RAT SPLEEN LEUKOCYTE (RSL) RADIOIMMUNOASSAY FOR THE DETECTION AND QUANTIFICATION OF SOLUBLE IMMUNE-COMPLEXES

Abstract

A simple and sensitive method for the detection and quantification of soluble immune complexes in sera was developed by utilizing Fc receptors on rat spleen leukocyte (RSL). Aggregated human Ig[immunoglobulin]G (AHG) was used as an in vitro model of immune complexes and its uptake by RSL was quantified using 125I-anti-human IgG. RSL bound AHG in medium and in EDTA inactivated and absorbed serum.

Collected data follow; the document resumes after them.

Fixpoint toLowerCase (s : string) : string :=
  match s with
  | EmptyString => EmptyString
  | String c s' => String (lower c) (toLowerCase s')
  end.

(** [s.substring(s.lastIndexOf("."))] when [s.includes(".")], [None]
    when it does not. *)
Fixpoint extension (s : string) : option string :=
  match s with
  | EmptyString => None
  | String c s' =>
      match extension s' with
      | Some e => Some e
      | None => if Ascii.eqb c "." then Some s else None
      end
  end.

Definition isValidURL (lib : Library) (flt : t) (u : string) : bool :=
  match parseURL lib u with
  | None => false
  | Some urlObj =>
      if maxUrlLength flt <? Z.of_nat (String.length u) then false
      else if StringSet.has (hostname urlObj) (blacklistedDomains flt)
      then false
      else
        match extension (toLowerCase (pathname urlObj)) with
        | Some ext =>
            if negb (StringSet.has ext (allowedExtensions flt)) then false
            else bool_decide (protocol urlObj ∈ ["http:"; "https:"])
        | None => bool_decide (protocol urlObj ∈ ["http:"; "https:"])
        end
  end.

Definition addBlacklistedDomain (domain : string) (flt : t) : t :=
  {| blacklistedDomains := StringSet.add domain (blacklistedDomains flt);
     allowedExtensions := allowedExtensions flt;
     maxUrlLength := maxUrlLength flt |}.
End URLFilter.

(** ** HTML downloader *)

Module HTMLDownloader.
(** A response of [fetch]. *)
Record Response := mkResponse {
  status : Z;
  body : string;
  contentTypeHeader : option string
}.

(** The answers of the network while one URL is downloaded:
    [canCrawl url userAgent] is the verdict of the robots handler,
    [resolveHost hostname] the address found ([None]: the resolution
    failed), [fetch url userAgent timeout] the response ([None]: the
    transfer failed or was aborted when the timeout ran out).  The
    caches of [RobotsHandler] and [DNSResolver] only decide which of
    these answers are asked of the network again; every answer is taken
    as it comes. *)
Record Network := mkNetwork {
  canCrawl : string -> string -> bool;
  resolveHost : string -> option string;
  fetch : string -> string -> Z -> option Response
}.

Inductive Error :=
| RobotsDisallows (u : string)
| InvalidURL (u : string)
| DNSResolutionFailed (hostname : string)
| TransferFailed (u : string)
| HTTPStatus (u : string) (status : Z).

Definition ok (r : Response) : bool :=
  (200 <=? status r) && (status r <=? 299).

Definition download (lib : Library) (net : Network)
    (timeout : Z) (userAgent : string)
    (u : string) (respectRobots : bool) : Error + CrawlResult :=
  if respectRobots && negb (canCrawl net u userAgent)
  then inl (RobotsDisallows u)
  else
    match parseURL lib u with
    | None => inl (InvalidURL u)
    | Some urlObj =>
        match resolveHost net (hostname urlObj) with
        | None => inl (DNSResolutionFailed (hostname urlObj))
        | Some _ =>
            match fetch net u userAgent timeout with
            | None => inl (TransferFailed u)
            | Some response =>
                if negb (ok response)
                then inl (HTTPStatus u (status response))
                else
                  inr {| r_url := u;
                         content := body response;
                         links := [];
                         statusCode := status response;
                         contentType :=
                           default "" (contentTypeHeader response);
                         hash := sha256 lib (body response) |}
            end
        end
    end.
End HTMLDownloader.

(** ** Main web crawler *)

Module WebCrawler.
Record t := mk {
  config : CrawlConfig;
  urlFrontier : URLFrontier.t;
  contentStorage : ContentStorage.t;
  urlStorage : URLStorage.t;
  urlFilter : URLFilter.t;
  crawledCount : Z
}.

Definition defaults : CrawlConfig :=
  {| maxPages := 1000; maxDepth := 5; cfgPolitenessDelay := 1000;
     timeout := 5000; userAgent := "WebCrawler/1.0";
     respectRobots := true |}.

(** The constructor, on the configuration already merged with
    [defaults]. *)
Definition new (cfg : CrawlConfig) : t :=
  {| config := cfg;
     urlFrontier := URLFrontier.new (cfgPolitenessDelay cfg);
     contentStorage := ContentStorage.new;
     urlStorage := URLStorage.new;
     urlFilter := URLFilter.new;
     crawledCount := 0 |}.

(** What one turn of the main loop reads from outside: the clock
    reading taken by [getFromBackQueue], the network during the
    download, and the clock readings stored in the [timestamp] of the
    URLs built from the links (by position of the link). *)
Record Event := mkEvent {
  now : Z;
  net : HTMLDownloader.Network;
  stamp : nat -> Z
}.

(** What one turn of the main loop did. *)
Inductive Outcome :=
| Waited
| Discarded (urlInfo : URLInfo)
| Failed (urlInfo : URLInfo) (error : HTMLDownloader.Error)
| Duplicate (urlInfo : URLInfo) (result : CrawlResult)
| Stored (urlInfo : URLInfo) (result : CrawlResult).

Section WithLibrary.
Variable lib : Library.

(** [new URL(u).hostname]; only evaluated on a URL that
    [isValidURL] accepted, which [parseURL] therefore parses. *)
Definition hostnameOf (u : string) : string :=
  match parseURL lib u with
  | Some urlObj => hostname urlObj
  | None => ""
  end.

Definition with_frontier (f : URLFrontier.t) (st : t) : t :=
  {| config := config st; urlFrontier := f;
     contentStorage := contentStorage st; urlStorage := urlStorage st;
     urlFilter := urlFilter st; crawledCount := crawledCount st |}.

Definition mark_visited (u : string) (st : t) : t :=
  {| config := config st; urlFrontier := urlFrontier st;
     contentStorage := contentStorage st;
     urlStorage := URLStorage.markAsVisited u (urlStorage st);
     urlFilter := urlFilter st; crawledCount := crawledCount st |}.

Definition seedInfo (stamp : Z) (u : string) : URLInfo :=
  {| url := u; priority := 4; depth := 0; host := hostnameOf u;
     timestamp := stamp |}.

(** The loop over [seedUrls]; [k] is the position of the next one. *)
Fixpoint addSeeds (stamps : nat -> Z) (k : nat) (seedUrls : list string)
    (st : t) : t :=
  match seedUrls with
  | [] => st
  | u :: rest =>
      addSeeds stamps (S k) rest
        (if URLFilter.isValidURL lib (urlFilter st) u
         then with_frontier
                (URLFrontier.addURL (seedInfo (stamps k) u)
                   (urlFrontier st)) st
         else st)
  end.

Definition newUrlInfo (parent : URLInfo) (stamp : Z) (link : string)
    : URLInfo :=
  {| url := link;
     priority := Z.max 0 (priority parent - 1);
     depth := depth parent + 1;
     host := hostnameOf link;
     timestamp := stamp |}.

(** The loop over [links]; [k] is the position of the next one. *)
Fixpoint addLinks (urlInfo : URLInfo) (stamps : nat -> Z) (k : nat)
    (links : list string) (st : t) : t :=
  match links with
  | [] => st
  | link :: rest =>
      addLinks urlInfo stamps (S k) rest
        (if URLFilter.isValidURL lib (urlFilter st) link
            && negb (URLStorage.isURLSeen link (urlStorage st))
         then with_frontier
                (URLFrontier.addURL (newUrlInfo urlInfo (stamps k) link)
                   (urlFrontier st)) st
         else st)
  end.

Definition with_links (ls : list string) (r : CrawlResult) : CrawlResult :=
  {| r_url := r_url r; content := content r; links := ls;
     statusCode := statusCode r; contentType := contentType r;
     hash := hash r |}.

Definition store_result (result : CrawlResult) (st : t) : t :=
  {| config := config st; urlFrontier := urlFrontier st;
     contentStorage := ContentStorage.store result (contentStorage st);
     urlStorage := urlStorage st;
     urlFilter := urlFilter st; crawledCount := crawledCount st |}.

Definition count_page (st : t) : t :=
  {| config := config st; urlFrontier := urlFrontier st;
     contentStorage := contentStorage st; urlStorage := urlStorage st;
     urlFilter := urlFilter st; crawledCount := crawledCount st + 1 |}.

(** The body of the main loop. *)
Definition iteration (ev : Event) (st : t) : Outcome * t :=
  match URLFrontier.getNextURL (now ev) (urlFrontier st) with
  | (None, f) => (Waited, with_frontier f st)
  | (Some urlInfo, f) =>
      let st := with_frontier f st in
      if URLStorage.isURLSeen (url urlInfo) (urlStorage st)
         || (maxDepth (config st) <? depth urlInfo)
      then (Discarded urlInfo, st)
      else
        match HTMLDownloader.download lib (net ev)
                (timeout (config st)) (userAgent (config st))
                (url urlInfo) (respectRobots (config st)) with
        | inl error => (Failed urlInfo error, mark_visited (url urlInfo) st)
        | inr result =>
            if ContentStorage.isContentSeen (hash result)
                 (contentStorage st)
            then (Duplicate urlInfo result,
                  mark_visited (url urlInfo) st)
            else
              let ls := parseHTML lib (content result) (url urlInfo) in
              let result := with_links ls result in
              (Stored urlInfo result,
               addLinks urlInfo (stamp ev) 0 ls
                 (count_page
                    (mark_visited (url urlInfo)
                       (store_result result st))))
        end
  end.

(** The condition of the main loop. *)
Definition running (st : t) : bool :=
  negb (URLFrontier.isEmpty (urlFrontier st))
  && (crawledCount st <? maxPages (config st)).

(** At most [fuel] turns of the main loop, the first of them reading
    [env i]: what the turns did and the state they leave. *)
Fixpoint loop (env : nat -> Event) (fuel : nat) (i : nat) (st : t)
    : list Outcome * t :=
  match fuel with
  | O => ([], st)
  | S fuel' =>
      if running st then
        let '(o, st') := iteration (env i) st in
        let '(os, st'') := loop env fuel' (S i) st' in
        (o :: os, st'')
      else ([], st)
  end.

(** [crawl(seedUrls)]: [None] when the loop is still running after
    [fuel] turns. *)
Definition crawl (seedStamps : nat -> Z) (env : nat -> Event)
    (fuel : nat) (seedUrls : list string) (st : t)
    : option (list CrawlResult) :=
  let '(_, st') := loop env fuel 0 (addSeeds seedStamps 0 seedUrls st) in
  if running st' then None
  else Some (ContentStorage.getAllResults (contentStorage st')).
End WithLibrary.
End WebCrawler.

(** ** DNS resolver with caching *)

Module DNSResolver.
Record t := mk { cache : gmap string string }.

Definition new : t := {| cache := ∅ |}.

(** [resolve hostname] is the answer of [dns.resolve4]: the first
    address and the others, [None] when the resolution fails (it never
    succeeds with no address).  The result is [None] when [resolveHost]
    throws. *)
Definition resolveHost (resolve : string -> option (string * list string))
    (hostname : string) (d : t) : option string * t :=
  match cache d !! hostname with
  | Some ip => (Some ip, d)
  | None =>
      match resolve hostname with
      | Some (ip, _) => (Some ip, {| cache := <[hostname := ip]> (cache d) |})
      | None => (None, d)
      end
  end.

Definition clearCache (d : t) : t := {| cache := ∅ |}.
End DNSResolver.

(** ** Robots.txt handler *)

Module RobotsHandler.
(** A parsed robots.txt, by the truth value of its
    [isAllowed(url, userAgent)]. *)
Definition Robots := string -> string -> bool.

(** The cache holds [null] ([None] here) for a host without a usable
    robots.txt. *)
Record t := mk { robotsCache : gmap string (option Robots) }.

Definition new : t := {| robotsCache := ∅ |}.

(** What the handler takes from outside: [hostOf urlObj] is
    [urlObj.host], the host name with the port when the URL names one;
    [fetchText u] is the outcome of [fetch(u)] and [response.text()]:
    [None] when either throws, otherwise [response.ok] and the text;
    [robotsParser] is the parser of the robots-parser package. *)
Record Web := mkWeb {
  hostOf : URL -> string;
  fetchText : string -> option (bool * string);
  robotsParser : string -> string -> Robots
}.

Definition robotsUrlOf (protocol host : string) : string :=
  String.append protocol
    (String.append "//" (String.append host "/robots.txt")).

(** The result is [None] when [canCrawl] throws ([new URL(url)] does). *)
Definition canCrawl (lib : Library) (web : Web) (u userAgent : string)
    (h : t) : option bool * t :=
  match parseURL lib u with
  | None => (None, h)
  | Some urlObj =>
      let robotsUrl := robotsUrlOf (protocol urlObj) (hostOf web urlObj) in
      let h' :=
        match robotsCache h !! hostOf web urlObj with
        | Some _ => h
        | None =>
            match fetchText web robotsUrl with
            | Some (true, robotsTxt) =>
                {| robotsCache :=
                     <[hostOf web urlObj :=
                         Some (robotsParser web robotsUrl robotsTxt)]>
                       (robotsCache h) |}
            | Some (false, _) | None =>
                {| robotsCache := <[hostOf web urlObj := None]> (robotsCache h) |}
            end
        end in
      (Some match robotsCache h' !! hostOf web urlObj with
            | Some (Some robots) => robots u userAgent
            | _ => true
            end,
       h')
  end.
End RobotsHandler.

The limit of detection of this method was 2 .mu.g AHG/ml in medium and 4 .mu.g AHG/ml in serum. Sera samples from patients with thyroid disorders and from diabetics were incubated with RSL and the cells incubated with 125I-anti-human IgG. The amount of label bound to the cells was determined and referred to a standard curve of radiolabeled antibody [Ab] uptake by cells previously incubated with varying amounts of AHG in serum. The results obtained were compared with those obtained using the Raji[human Burkitt''s lymphoma]-cell radioimmunoassay. Human anti-rat erythrocyte Ab was detected in normal human serum. The amount of complexes formed in serum by heat treatment was quantified by this method.